Buyer beware; veteran casket scamArea News
-- An organization calling itself, U.S. Patriot Services has been targeting local elderly veterans.
By: Jillian Dexheimer, Pierce County Herald
An organization calling itself, U.S. Patriot Services has been targeting local elderly veterans. They are going door-to-door, claiming to be selling caskets and funeral urns at a lower cost than local funeral homes.
According to Scott Hill, owner of Cashman-Hill Funeral Home & Cremation Services, Inc., “The price is exorbitantly higher than ours.”
Hill also had an issue with U.S. Patriot Services claim that they purchase the caskets and store them for you. “When you buy a casket the money received goes into a trust since a casket diminishes over time,” he said.
The Better Business Bureau of Minnesota and North Dakota’s (BBB) press release states that, U.S. Patriot Services, lists addresses in Kansas City, Mo. and Rossmoor, Calif., and claims they are “Veterans Serving Veterans.”
The company offers interment in national cemeteries free of charge as part of their sales package. However, all U.S. veterans who are honorably discharged from the military are eligible for free internment in national cemeteries, meaning this is not a benefit U.S. Patriot Services or any company can offer.
Hill thinks the confusion for consumers comes when they try to sell the burial service at a national cemetery.
Another sales pitch used, according to Hill is, “They led people to believe that it included things such as funeral home services. If you look closely at the contract, it does not include these.”
A BBB report indicates that U.S. Patriot Services may have attempted to charge a veteran more than double for funeral urns. The veteran was able to get the company to refund his money after being made aware he'd been overcharged.
According to a BBB press release, “U.S. Patriot Services’ general manager Shawna Estrada, has been linked to other funeral supply companies, including a company called American Veteran KCA. In 2010, that company reached a settlement agreement with the Kansas Attorney General’s Office. As part of the settlement with the attorney general, all customers of that company received a letter stating the company was not affiliated with the VA, nor any National Cemetery or governmental agency. All customers who had purchased caskets from the company were entitled to a full refund as part of the settlement. The company also had to pay a $20,000 fine.”
The BBB offers the following tips to families and individuals looking to make funeral arrangements:
-- Be an informed consumer. Shop around before making a purchase and ask for multiple quotes.
-- Check out the funeral service. Contact the BBB for a report on the funeral home. Check whether the funeral services director or embalmer is licensed.
-- Be wary of outrageous claims. Sellers who claim to have a product or service that will preserve human remains over the long-term are misleading. Also, a casket is not legally required for a direct cremation.
-- Research funeral home service fees when shopping for products elsewhere. The Federal Trade Commission’s web site at www.ftc.gov has information on charges that are prohibitive.

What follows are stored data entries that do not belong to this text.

(* ===== verification/Btree.v ===== *)
(** * The [BTreeMap] table ([memtable/btree.rs])

    A [BTreeMap<Vec<u8>, Entry>] is the list of its entries in key order: it is
    looked up by key, updated in place, and iterated in that order. The [RwLock]
    around it makes every method one step. *)

From S2P Require Import Prelude Memtable.

(** [BTreeMap::insert]: a new key goes to its place in the order. *)
Fixpoint btree_put (es : list entry) (key : bytes) (v : version) : list entry :=
  match es with
  | [] => [(key, v)]
  | (k, w) :: es' =>
      match bytes_cmp key k with
      | Lt => (key, v) :: es
      | Eq => (key, v) :: es'
      | Gt => (k, w) :: btree_put es' key v
      end
  end.

(** [Inner]. *)
Record BTreeMemtable := mkBtree {
  bt_entries : list entry;
  bt_bytes : Z;
}.

Definition bt_new : BTreeMemtable := mkBtree [] 0.

(** [Entry::value_len], and [value.as_ref().map_or(0, Vec::len)]. *)
Definition value_len (value : option bytes) : Z :=
  match value with Some v => zlen v | None => 0 end.

Definition bt_insert (self : BTreeMemtable) (key : bytes) (seq : Z) (value : option bytes)
  : bool * BTreeMemtable :=
  match find_entry (bt_entries self) key with
  | Some (entry_seq, entry_value) =>
      if seq <=? entry_seq then (false, self)
      else
        (true, mkBtree (btree_put (bt_entries self) key (seq, value))
                 (bt_bytes self - value_len entry_value + value_len value))
  | None =>
      (true, mkBtree (btree_put (bt_entries self) key (seq, value))
               (bt_bytes self + (zlen key + value_len value)))
  end.

Definition bt_get (self : BTreeMemtable) (key : bytes) : Lookup :=
  match find_entry (bt_entries self) key with
  | Some (_, Some value) => Found value
  | Some (_, None) => Deleted
  | None => Missing
  end.

Definition bt_len (self : BTreeMemtable) : Z := zlen (bt_entries self).

Definition bt_is_empty (self : BTreeMemtable) : bool := bt_len self =? 0.

Definition bt_for_each {S} (self : BTreeMemtable)
  (visit : bytes -> Z -> option bytes -> stm S unit) : stm S unit :=
  visit_all visit (bt_entries self).

Definition bt_approx_bytes (self : BTreeMemtable) : Z := bt_bytes self.

#[export] Instance btree_memtable : Memtable BTreeMemtable := {
  mt_build _ := bt_new;
  mt_insert self key seq value := let r := bt_insert self key seq value in (Some (fst r), snd r);
  mt_get self key := Some (bt_get self key);
  mt_len self := Some (bt_len self);
  mt_is_empty := bt_is_empty;
  mt_for_each := @bt_for_each;
  mt_approx_bytes := bt_approx_bytes;
}.

(** ** The accounting *)

Definition entry_bytes (e : entry) : Z := zlen (fst e) + value_len (snd (snd e)).

Definition total_bytes (es : list entry) : Z := foldr (fun e n => entry_bytes e + n) 0 es.

(** The structure's invariant: keys strictly increase, and [bytes] is what the
    entries take. *)
Definition bt_wf (self : BTreeMemtable) : Prop :=
  entries_sorted (bt_entries self) /\ bt_bytes self = total_bytes (bt_entries self).

(** ** Lemmas *)

Lemma elem_of_btree_put es key v k w :
  entries_sorted es ->
  (k, w) ∈ btree_put es key v <-> (k = key /\ w = v) \/ (k <> key /\ (k, w) ∈ es).
Proof.
  induction 1 as [|[k0 w0] es Hs IH Hlt]; cbn [btree_put].
  - rewrite list_elem_of_singleton. split; [intros [= -> ->]; auto|].
    intros [[-> ->]|[_ H%elem_of_nil]]; done.
  - rewrite Forall_forall in Hlt. unfold entry_lt in Hlt.
    destruct (bytes_cmp_spec key k0) as [->|Hlt0|Hgt0].
    + rewrite !elem_of_cons. split.
      * intros [[= -> ->]|Hin]; [auto|]. right. split; [|auto]. intros ->.
        specialize (Hlt _ Hin). simpl in Hlt. by apply key_lt_irrefl in Hlt.
      * intros [[-> ->]|[Hne [[= -> ->]|Hin]]]; auto. done.
    + rewrite !elem_of_cons. split.
      * intros [[= -> ->]|[[= -> ->]|Hin]]; [auto|..]; right; (split; [|auto]).
        -- intros ->. by apply key_lt_irrefl in Hlt0.
        -- intros ->. specialize (Hlt _ Hin). simpl in Hlt. key_order.
      * intros [[-> ->]|[_ [[= -> ->]|Hin]]]; auto.
    + rewrite !elem_of_cons, IH. split.
      * intros [[= -> ->]|[[-> ->]|[Hne Hin]]]; auto. right. split; [|auto].
        intros ->. by apply key_lt_irrefl in Hgt0.
      * intros [[-> ->]|[Hne [[= -> ->]|Hin]]]; auto.
Qed.

Lemma btree_put_sorted es key v : entries_sorted es -> entries_sorted (btree_put es key v).
Proof.
  induction 1 as [|[k0 w0] es Hs IH Hlt]; cbn [btree_put]; [repeat constructor|].
  pose proof Hlt as Hlt'. rewrite Forall_forall in Hlt'. unfold entry_lt in Hlt'.
  destruct (bytes_cmp_spec key k0) as [->|H|H].
  - by constructor.
  - constructor; [by constructor|]. constructor; [done|]. apply Forall_forall.
    intros [k w] Hin. specialize (Hlt' _ Hin). unfold entry_lt. simpl in *. key_order.
  - constructor; [done|]. apply Forall_forall. intros [k w] Hin.
    apply elem_of_btree_put in Hin as [[-> ->]|[_ Hin]]; [done|by apply Hlt'|done].
Qed.

Lemma total_bytes_put es key v :
  entries_sorted es ->
  total_bytes (btree_put es key v) =
  match find_entry es key with
  | Some (_, old) => total_bytes es - value_len old + value_len (snd v)
  | None => total_bytes es + (zlen key + value_len (snd v))
  end.
Proof.
  induction 1 as [|[k0 [s0 w0]] es Hs IH Hlt]; cbn [btree_put].
  - unfold total_bytes, entry_bytes. simpl. lia.
  - rewrite find_entry_cons. unfold total_bytes, entry_bytes in *.
    destruct (bytes_cmp_spec key k0) as [->|H|H].
    + destruct (key_eqb_spec k0 k0); [|done]. simpl. lia.
    + destruct (key_eqb_spec k0 key) as [->|]; [by apply key_lt_irrefl in H|].
      assert (find_entry es key = None) as ->; [|simpl; lia].
      apply find_entry_None. intros ([k w] & -> & Hin)%list_elem_of_fmap.
      rewrite Forall_forall in Hlt. specialize (Hlt _ Hin). unfold entry_lt in Hlt. simpl in *. key_order.
    + destruct (key_eqb_spec k0 key) as [->|]; [by apply key_lt_irrefl in H|].
      simpl. rewrite IH. destruct (find_entry es key) as [[? ?]|]; lia.
Qed.

Lemma entry_bytes_nonneg e : 0 <= entry_bytes e.
Proof.
  unfold entry_bytes. pose proof (zlen_nonneg (fst e)).
  destruct (snd (snd e)) as [v|]; simpl; [pose proof (zlen_nonneg v)|]; lia.
Qed.

Lemma total_bytes_nonneg es : 0 <= total_bytes es.
Proof.
  induction es as [|e es IH]; unfold total_bytes in *; simpl; [lia|].
  pose proof (entry_bytes_nonneg e). lia.
Qed.

Lemma total_bytes_in e es : e ∈ es -> entry_bytes e <= total_bytes es.
Proof.
  induction 1 as [e es|e e' es Hin IH]; unfold total_bytes in *; simpl.
  - pose proof (total_bytes_nonneg es) as H. unfold total_bytes in H. lia.
  - pose proof (entry_bytes_nonneg e'). lia.
Qed.

Lemma lists_put es m key v : lists es m -> lists (btree_put es key v) (<[key := v]> m).
Proof.
  intros [Hs Hin]. split; [by apply btree_put_sorted|]. intros k w.
  rewrite elem_of_btree_put, lookup_insert_Some, Hin by done. intuition congruence.
Qed.

Lemma bt_insert_wf self key seq value :
  bt_wf self -> bt_wf (snd (bt_insert self key seq value)).
Proof.
  intros [Hs Hb]. unfold bt_insert.
  pose proof (total_bytes_put (bt_entries self) key (seq, value) Hs) as Ht.
  destruct (find_entry _ key) as [[s old]|].
  - destruct (seq <=? s); [done|]. split; simpl; [by apply btree_put_sorted|].
    simpl in Ht. lia.
  - split; simpl; [by apply btree_put_sorted|]. simpl in Ht. lia.
Qed.

#[export] Program Instance btree_laws : MemtableLaws BTreeMemtable := {
  represents t m := bt_wf t /\ lists (bt_entries t) m;
  has_room _ _ := True;
}.
Next Obligation.
  intros budget. cbn. split; [split; [constructor|done]|]. split; [constructor|].
  intros k v. rewrite lookup_empty. split; [intros ?%elem_of_nil|]; done.
Qed.
Next Obligation.
  intros t m key seq value [Hwf Hl] _ _. simpl. split; [|split; [by apply bt_insert_wf|]].
  all: unfold bt_insert, spec_insert, spec_newest; rewrite (lists_find _ _ key Hl).
  - destruct (m !! key) as [[s old]|]; [|done].
    destruct (Z.leb_spec seq s), (Z.ltb_spec s seq); done || lia.
  - destruct (m !! key) as [[s old]|]; [|by apply lists_put].
    destruct (Z.leb_spec seq s), (Z.ltb_spec s seq); try lia; [done|by apply lists_put].
Qed.
Next Obligation. intros t m key [_ Hl]. simpl. unfold bt_get. by rewrite (lists_find _ _ key Hl). Qed.
Next Obligation.
  intros t m [_ Hl]. simpl. unfold bt_is_empty, bt_len. pose proof (lists_nil_iff _ _ Hl) as Hn.
  destruct (Z.eqb_spec (zlen (bt_entries t)) 0) as [E|E].
  - apply zlen_nil_inv, Hn in E. by rewrite bool_decide_true.
  - rewrite bool_decide_false; [done|]. intros Hm. apply Hn in Hm. by rewrite Hm in E.
Qed.
Next Obligation. intros t m [_ Hl]. simpl. unfold bt_len, zlen. by rewrite (lists_size _ _ Hl). Qed.
Next Obligation. intros t m [_ Hl]. eauto. Qed.

Lemma bt_apply_represents muts :
  NoDup (numbering muts) -> represents (mt_apply bt_new muts) (spec_apply ∅ muts).
Proof.
  intros Hnd. apply mt_apply_represents; [exact (law_build (T := BTreeMemtable) 0)| |done|done].
  generalize bt_new. induction muts as [|[k [s v]] muts IH]; intros t; cbn; [done|].
  split; [done|]. apply IH. by apply NoDup_cons in Hnd as [_ ?].
Qed.

(** ** Claims *)

(** C22: writers reach the table in any order. Whatever the order in which the
    mutations of the log arrive, the table they leave is the same, entry for
    entry, so memory equals what recovery rebuilds; each key holds the mutation
    with the highest sequence number. *)
Theorem btree_order_independent (muts muts' : list entry)
  (Hperm : Permutation muts muts') (Hnd : NoDup (numbering muts)) :
  bt_entries (mt_apply bt_new muts) = bt_entries (mt_apply bt_new muts') /\
  forall key v, (key, v) ∈ bt_entries (mt_apply bt_new muts) <-> newest_in muts key v.
Proof.
  destruct (bt_apply_represents muts Hnd) as [_ Hl].
  assert (NoDup (numbering muts')) as Hnd' by (unfold numbering; by rewrite <- Hperm).
  destruct (bt_apply_represents muts' Hnd') as [_ Hl'].
  split.
  - rewrite <- (spec_apply_perm muts muts') in Hl' by done. by apply (lists_unique _ _ (spec_apply ∅ muts)).
  - intros key v. destruct Hl as [_ Hin]. by rewrite Hin, spec_apply_newest.
Qed.

Definition demo_muts : list entry :=
  [(bstr "k", (1, Some (bstr "old"))); (bstr "k", (2, Some (bstr "new"))); (bstr "a", (3, None))].

Lemma btree_order_independent_witness :
  bt_entries (mt_apply bt_new demo_muts) = bt_entries (mt_apply bt_new (rev demo_muts)) /\
  forall key v, (key, v) ∈ bt_entries (mt_apply bt_new demo_muts) <-> newest_in demo_muts key v.
Proof.
  apply (btree_order_independent demo_muts (rev demo_muts)).
  - apply Permutation_rev.
  - apply (bool_decide_unpack _). vm_compute. exact I.
Defined.

(** The size the flush threshold is compared against is exactly the key and
    value bytes the table holds, after any sequence of inserts; keys stay
    strictly increasing, and the subtraction in [insert] cannot underflow. *)
Theorem btree_accounting (muts : list entry) :
  let t := mt_apply bt_new muts in
  bt_approx_bytes t = total_bytes (bt_entries t) /\ entries_sorted (bt_entries t) /\
  (forall key seq old, find_entry (bt_entries t) key = Some (seq, old) -> value_len old <= bt_bytes t).
Proof.
  cbv zeta. assert (bt_wf (mt_apply bt_new muts)) as [Hs Hb].
  { assert (bt_wf bt_new) as H by (split; [constructor|done]). revert H. generalize bt_new.
    induction muts as [|[k [s v]] muts IH]; intros t Ht; cbn; [done|]. by apply IH, bt_insert_wf. }
  split; [done|]. split; [done|]. intros key seq old Hf. rewrite Hb.
  apply find_entry_Some_in, total_bytes_in in Hf. unfold entry_bytes in Hf. simpl in Hf.
  pose proof (zlen_nonneg key). lia.
Qed.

-- Embalming is not always required. You are not required to have embalming if you choose direct cremation or immediate burial.
-- Resist high-priced sales pitches from funeral industry vendors. They should treat you with compassion; not pressure you.
-- Consult a friend or family member. It might be a good idea to take along a friend or relative when you visit the funeral home or talk to a funeral service representative.
-- Get everything in writing. Compare the posted prices and any oral promises with those listed in the contract. The contract should itemize all prices and specify any future costs. Check the contract for any restrictions.
-- Carefully read contracts and purchasing agreements before signing. Ask if the agreements you sign can be voided, taken back or transferred to other funeral homes.
-- Remember, prepaying for a funeral has advantages, as well as risks.If you choose to prepay, make a well-informed decision, carefully research your options and know your rights. You can always make plans in advance, without prepaying. Be sure to share your specific wishes with those close to you.